Genome-wide sequencing (exome and whole genome) has transformed our ability to diagnose patients with suspected genetic disorders. Cerebral palsy (CP), although historically thought to be due to birth injury (perinatal hypoxia), represents a clinical spectrum of disorders, many of which have been attributed to a genetic cause. GWS has elucidated the underlying single gene cause for many patients with CP and has important implications for the customization of treatment, management, and genetic counseling.

International guidelines recommend genetic counseling for all families considering genome-wide sequencing. Genetic counselors educate and support families and help them to make testing decisions based on their values. They can help families adapt to, and understand the implications of a genomic diagnosis. Here, we review advances in sequencing for CP, clinical features suggestive of a genetic etiology of CP, practice guidelines for GWS, and a practical approach to the genetic counseling of these families. This includes: the content to be addressed in pre-test and post-test genetic counseling sessions, the benefits of a establishing a genetic cause and importantly, the need for ongoing support.

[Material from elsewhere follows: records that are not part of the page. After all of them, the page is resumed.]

(** The handshake up to the replay check. *)
(* @src crates/uk-server/src/lib.rs 1452-1522 authenticate_carrier *)
Definition authenticate_exchange (config : ServerConfig.ServerConfig) (s : ServerSide)
    : hs HandshakePhaseError (Auth.AuthChallenge * Auth.AuthResponse * Auth.AuthenticatedIdentity) :=
  let* now := hret (ok_or (phase_error "read system clock" Auth tt) (Auth.try_unix_now (clock_at_challenge s))) in
  let* challenge := send_auth_challenge s now in
  await_response config s challenge.

(* @src crates/uk-server/src/lib.rs 1435-1543 authenticate_carrier *)
Definition authenticate_carrier (config : ServerConfig.ServerConfig) (s : ServerSide) (cache : Auth.ReplayCache) (c : Carrier)
    : fate HandshakePhaseError Auth.AuthenticatedIdentity * Carrier * Auth.ReplayCache :=
  match authenticate_exchange config s c with
  | (Dropped, c) => (Dropped, c, cache)
  | (Finished Panic, c) => (Finished Panic, c, cache)
  | (Finished (Err e), c) => (Finished (Err e), c, cache)
  | (Finished (Ok (challenge, response, identity)), c) =>
    let '(replay_result, cache) :=
      Auth.check_and_insert_at cache (instant s) (Auth.server_nonce challenge) (Auth.client_nonce response) in
    match replay_result with
    | Ok _ => (Finished (Ok identity), c, cache)
    | Err err => (refuse Status.AuthFailed (phase_error "verify auth response replay" Auth err) c, cache)
    | Panic => (Finished Panic, c, cache)
    end
  end.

全基因组测序（外显子组和全基因组）改变了我们诊断疑似遗传病患者的能力。脑瘫 (CP)，虽然历史上被认为是由于出生损伤（围产期缺氧）引起的，但它代表了一系列临床疾病，其中许多归因于遗传原因。GWS 阐明了许多 CP 患者潜在的单基因病因，对定制治疗、管理和遗传咨询具有重要意义。

国际指南建议对所有考虑全基因组测序的家庭进行遗传咨询。遗传咨询师教育和支持家庭，帮助他们根据自己的价值观做出检测决定。他们可以帮助家庭适应并了解基因组诊断的意义。在这里，我们回顾了 CP 测序的进展、提示 CP 遗传病因的临床特征、GWS 实践指南以及这些家庭遗传咨询的实用方法。这包括：测试前和测试后遗传咨询课程中要解决的内容、确定遗传原因的好处以及重要的是，需要持续支持。